> [Task to carry out]:
Every word of the listing must be returned. Retype it exactly.

BEGIN Exercise input

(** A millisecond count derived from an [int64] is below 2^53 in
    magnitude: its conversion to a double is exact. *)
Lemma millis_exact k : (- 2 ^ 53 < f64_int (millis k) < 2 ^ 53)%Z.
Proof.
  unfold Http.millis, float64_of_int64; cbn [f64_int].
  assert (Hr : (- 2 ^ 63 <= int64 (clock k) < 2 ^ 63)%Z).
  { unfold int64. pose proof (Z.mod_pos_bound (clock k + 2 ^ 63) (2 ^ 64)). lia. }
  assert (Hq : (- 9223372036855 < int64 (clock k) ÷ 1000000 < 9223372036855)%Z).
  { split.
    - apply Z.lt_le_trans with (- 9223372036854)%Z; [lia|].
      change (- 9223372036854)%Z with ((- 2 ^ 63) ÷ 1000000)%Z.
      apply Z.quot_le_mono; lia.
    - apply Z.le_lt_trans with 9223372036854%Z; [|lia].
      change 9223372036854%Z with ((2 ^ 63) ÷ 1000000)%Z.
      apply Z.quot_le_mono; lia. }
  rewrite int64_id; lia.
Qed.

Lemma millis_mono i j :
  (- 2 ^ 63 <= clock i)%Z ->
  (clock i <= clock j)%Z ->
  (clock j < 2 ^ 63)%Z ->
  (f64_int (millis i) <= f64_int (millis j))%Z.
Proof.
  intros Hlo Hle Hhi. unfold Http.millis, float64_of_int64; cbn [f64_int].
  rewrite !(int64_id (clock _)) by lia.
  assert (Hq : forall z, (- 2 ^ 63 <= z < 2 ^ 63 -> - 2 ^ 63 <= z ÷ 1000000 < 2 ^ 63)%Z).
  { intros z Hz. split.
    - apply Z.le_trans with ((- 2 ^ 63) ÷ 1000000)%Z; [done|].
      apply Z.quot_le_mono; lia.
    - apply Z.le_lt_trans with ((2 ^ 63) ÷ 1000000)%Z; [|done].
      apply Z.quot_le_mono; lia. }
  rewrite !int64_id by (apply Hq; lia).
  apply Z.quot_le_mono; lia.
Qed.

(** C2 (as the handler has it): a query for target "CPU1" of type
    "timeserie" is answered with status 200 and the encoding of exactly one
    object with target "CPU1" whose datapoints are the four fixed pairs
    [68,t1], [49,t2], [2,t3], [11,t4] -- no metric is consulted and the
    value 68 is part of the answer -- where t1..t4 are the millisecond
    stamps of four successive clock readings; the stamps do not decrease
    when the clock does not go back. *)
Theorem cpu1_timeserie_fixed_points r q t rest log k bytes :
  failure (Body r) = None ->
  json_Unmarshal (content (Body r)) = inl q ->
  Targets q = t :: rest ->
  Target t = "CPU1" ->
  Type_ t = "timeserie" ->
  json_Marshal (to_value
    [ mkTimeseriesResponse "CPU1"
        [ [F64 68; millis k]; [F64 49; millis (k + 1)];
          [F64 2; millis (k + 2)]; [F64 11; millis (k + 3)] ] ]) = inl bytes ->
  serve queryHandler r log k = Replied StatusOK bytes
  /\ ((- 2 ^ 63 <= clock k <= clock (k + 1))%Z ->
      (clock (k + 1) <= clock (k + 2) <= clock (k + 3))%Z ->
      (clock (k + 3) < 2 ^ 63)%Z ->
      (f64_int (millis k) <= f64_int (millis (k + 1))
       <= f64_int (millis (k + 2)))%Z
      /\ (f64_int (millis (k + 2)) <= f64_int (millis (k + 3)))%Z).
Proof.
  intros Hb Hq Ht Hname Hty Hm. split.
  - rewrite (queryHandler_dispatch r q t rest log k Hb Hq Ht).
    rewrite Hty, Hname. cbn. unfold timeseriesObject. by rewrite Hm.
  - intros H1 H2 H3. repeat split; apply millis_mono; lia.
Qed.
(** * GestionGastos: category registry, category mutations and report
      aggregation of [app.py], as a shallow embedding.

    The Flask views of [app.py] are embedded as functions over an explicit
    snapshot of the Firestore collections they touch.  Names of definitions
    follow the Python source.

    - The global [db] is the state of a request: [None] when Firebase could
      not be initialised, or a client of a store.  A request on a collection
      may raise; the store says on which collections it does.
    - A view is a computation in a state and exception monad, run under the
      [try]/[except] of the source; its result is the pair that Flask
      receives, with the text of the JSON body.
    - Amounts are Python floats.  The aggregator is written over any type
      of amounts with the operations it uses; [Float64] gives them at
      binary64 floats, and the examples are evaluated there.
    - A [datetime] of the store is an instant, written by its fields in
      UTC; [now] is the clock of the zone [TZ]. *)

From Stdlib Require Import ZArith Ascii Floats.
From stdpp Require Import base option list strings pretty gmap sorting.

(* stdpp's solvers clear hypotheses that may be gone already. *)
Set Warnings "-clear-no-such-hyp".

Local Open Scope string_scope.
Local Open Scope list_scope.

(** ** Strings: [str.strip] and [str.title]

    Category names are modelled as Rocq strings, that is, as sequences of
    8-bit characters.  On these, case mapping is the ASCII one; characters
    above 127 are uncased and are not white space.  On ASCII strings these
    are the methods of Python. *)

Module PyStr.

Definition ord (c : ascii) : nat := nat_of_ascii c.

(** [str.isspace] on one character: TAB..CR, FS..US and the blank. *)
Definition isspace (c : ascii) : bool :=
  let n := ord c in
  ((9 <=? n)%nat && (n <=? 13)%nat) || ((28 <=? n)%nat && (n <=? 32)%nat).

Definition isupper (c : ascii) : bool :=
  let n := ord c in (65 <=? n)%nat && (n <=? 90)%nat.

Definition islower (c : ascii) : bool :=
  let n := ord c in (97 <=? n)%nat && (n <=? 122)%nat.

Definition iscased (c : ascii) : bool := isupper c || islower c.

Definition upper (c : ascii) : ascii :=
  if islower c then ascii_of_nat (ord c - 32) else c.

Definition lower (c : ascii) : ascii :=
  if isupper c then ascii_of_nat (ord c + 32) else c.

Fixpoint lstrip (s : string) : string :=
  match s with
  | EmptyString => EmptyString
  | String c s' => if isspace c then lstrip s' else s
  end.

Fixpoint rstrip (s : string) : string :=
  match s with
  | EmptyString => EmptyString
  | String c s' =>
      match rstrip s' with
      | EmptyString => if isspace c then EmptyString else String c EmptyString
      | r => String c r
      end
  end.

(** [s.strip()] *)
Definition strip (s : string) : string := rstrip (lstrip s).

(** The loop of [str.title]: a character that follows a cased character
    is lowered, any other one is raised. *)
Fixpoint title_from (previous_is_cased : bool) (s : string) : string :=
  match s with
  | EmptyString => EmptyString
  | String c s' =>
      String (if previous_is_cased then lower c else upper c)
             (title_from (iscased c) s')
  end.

END Exercise input

> [Exercise output]:
(** A millisecond count derived from an [int64] is below 2^53 in
    magnitude: its conversion to a double is exact. *)
Lemma millis_exact k : (- 2 ^ 53 < f64_int (millis k) < 2 ^ 53)%Z.
Proof.
  unfold Http.millis, float64_of_int64; cbn [f64_int].
  assert (Hr : (- 2 ^ 63 <= int64 (clock k) < 2 ^ 63)%Z).
  { unfold int64. pose proof (Z.mod_pos_bound (clock k + 2 ^ 63) (2 ^ 64)). lia. }
  assert (Hq : (- 9223372036855 < int64 (clock k) ÷ 1000000 < 9223372036855)%Z).
  { split.
    - apply Z.lt_le_trans with (- 9223372036854)%Z; [lia|].
      change (- 9223372036854)%Z with ((- 2 ^ 63) ÷ 1000000)%Z.
      apply Z.quot_le_mono; lia.
    - apply Z.le_lt_trans with 9223372036854%Z; [|lia].
      change 9223372036854%Z with ((2 ^ 63) ÷ 1000000)%Z.
      apply Z.quot_le_mono; lia. }
  rewrite int64_id; lia.
Qed.

Lemma millis_mono i j :
  (- 2 ^ 63 <= clock i)%Z ->
  (clock i <= clock j)%Z ->
  (clock j < 2 ^ 63)%Z ->
  (f64_int (millis i) <= f64_int (millis j))%Z.
Proof.
  intros Hlo Hle Hhi. unfold Http.millis, float64_of_int64; cbn [f64_int].
  rewrite !(int64_id (clock _)) by lia.
  assert (Hq : forall z, (- 2 ^ 63 <= z < 2 ^ 63 -> - 2 ^ 63 <= z ÷ 1000000 < 2 ^ 63)%Z).
  { intros z Hz. split.
    - apply Z.le_trans with ((- 2 ^ 63) ÷ 1000000)%Z; [done|].
      apply Z.quot_le_mono; lia.
    - apply Z.le_lt_trans with ((2 ^ 63) ÷ 1000000)%Z; [|done].
      apply Z.quot_le_mono; lia. }
  rewrite !int64_id by (apply Hq; lia).
  apply Z.quot_le_mono; lia.
Qed.

(** C2 (as the handler has it): a query for target "CPU1" of type
    "timeserie" is answered with status 200 and the encoding of exactly one
    object with target "CPU1" whose datapoints are the four fixed pairs
    [68,t1], [49,t2], [2,t3], [11,t4] -- no metric is consulted and the
    value 68 is part of the answer -- where t1..t4 are the millisecond
    stamps of four successive clock readings; the stamps do not decrease
    when the clock does not go back. *)
Theorem cpu1_timeserie_fixed_points r q t rest log k bytes :
  failure (Body r) = None ->
  json_Unmarshal (content (Body r)) = inl q ->
  Targets q = t :: rest ->
  Target t = "CPU1" ->
  Type_ t = "timeserie" ->
  json_Marshal (to_value
    [ mkTimeseriesResponse "CPU1"
        [ [F64 68; millis k]; [F64 49; millis (k + 1)];
          [F64 2; millis (k + 2)]; [F64 11; millis (k + 3)] ] ]) = inl bytes ->
  serve queryHandler r log k = Replied StatusOK bytes
  /\ ((- 2 ^ 63 <= clock k <= clock (k + 1))%Z ->
      (clock (k + 1) <= clock (k + 2) <= clock (k + 3))%Z ->
      (clock (k + 3) < 2 ^ 63)%Z ->
      (f64_int (millis k) <= f64_int (millis (k + 1))
       <= f64_int (millis (k + 2)))%Z
      /\ (f64_int (millis (k + 2)) <= f64_int (millis (k + 3)))%Z).
Proof.
  intros Hb Hq Ht Hname Hty Hm. split.
  - rewrite (queryHandler_dispatch r q t rest log k Hb Hq Ht).
    rewrite Hty, Hname. cbn. unfold timeseriesObject. by rewrite Hm.
  - intros H1 H2 H3. repeat split; apply millis_mono; lia.
Qed.
(** * GestionGastos: category registry, category mutations and report
      aggregation of [app.py], as a shallow embedding.

    The Flask views of [app.py] are embedded as functions over an explicit
    snapshot of the Firestore collections they touch.  Names of definitions
    follow the Python source.

    - The global [db] is the state of a request: [None] when Firebase could
      not be initialised, or a client of a store.  A request on a collection
      may raise; the store says on which collections it does.
    - A view is a computation in a state and exception monad, run under the
      [try]/[except] of the source; its result is the pair that Flask
      receives, with the text of the JSON body.
    - Amounts are Python floats.  The aggregator is written over any type
      of amounts with the operations it uses; [Float64] gives them at
      binary64 floats, and the examples are evaluated there.
    - A [datetime] of the store is an instant, written by its fields in
      UTC; [now] is the clock of the zone [TZ]. *)

From Stdlib Require Import ZArith Ascii Floats.
From stdpp Require Import base option list strings pretty gmap sorting.

(* stdpp's solvers clear hypotheses that may be gone already. *)
Set Warnings "-clear-no-such-hyp".

Local Open Scope string_scope.
Local Open Scope list_scope.

(** ** Strings: [str.strip] and [str.title]

    Category names are modelled as Rocq strings, that is, as sequences of
    8-bit characters.  On these, case mapping is the ASCII one; characters
    above 127 are uncased and are not white space.  On ASCII strings these
    are the methods of Python. *)

Module PyStr.

Definition ord (c : ascii) : nat := nat_of_ascii c.

(** [str.isspace] on one character: TAB..CR, FS..US and the blank. *)
Definition isspace (c : ascii) : bool :=
  let n := ord c in
  ((9 <=? n)%nat && (n <=? 13)%nat) || ((28 <=? n)%nat && (n <=? 32)%nat).

Definition isupper (c : ascii) : bool :=
  let n := ord c in (65 <=? n)%nat && (n <=? 90)%nat.

Definition islower (c : ascii) : bool :=
  let n := ord c in (97 <=? n)%nat && (n <=? 122)%nat.

Definition iscased (c : ascii) : bool := isupper c || islower c.

Definition upper (c : ascii) : ascii :=
  if islower c then ascii_of_nat (ord c - 32) else c.

Definition lower (c : ascii) : ascii :=
  if isupper c then ascii_of_nat (ord c + 32) else c.

Fixpoint lstrip (s : string) : string :=
  match s with
  | EmptyString => EmptyString
  | String c s' => if isspace c then lstrip s' else s
  end.

Fixpoint rstrip (s : string) : string :=
  match s with
  | EmptyString => EmptyString
  | String c s' =>
      match rstrip s' with
      | EmptyString => if isspace c then EmptyString else String c EmptyString
      | r => String c r
      end
  end.

(** [s.strip()] *)
Definition strip (s : string) : string := rstrip (lstrip s).

(** The loop of [str.title]: a character that follows a cased character
    is lowered, any other one is raised. *)
Fixpoint title_from (previous_is_cased : bool) (s : string) : string :=
  match s with
  | EmptyString => EmptyString
  | String c s' =>
      String (if previous_is_cased then lower c else upper c)
             (title_from (iscased c) s')
  end.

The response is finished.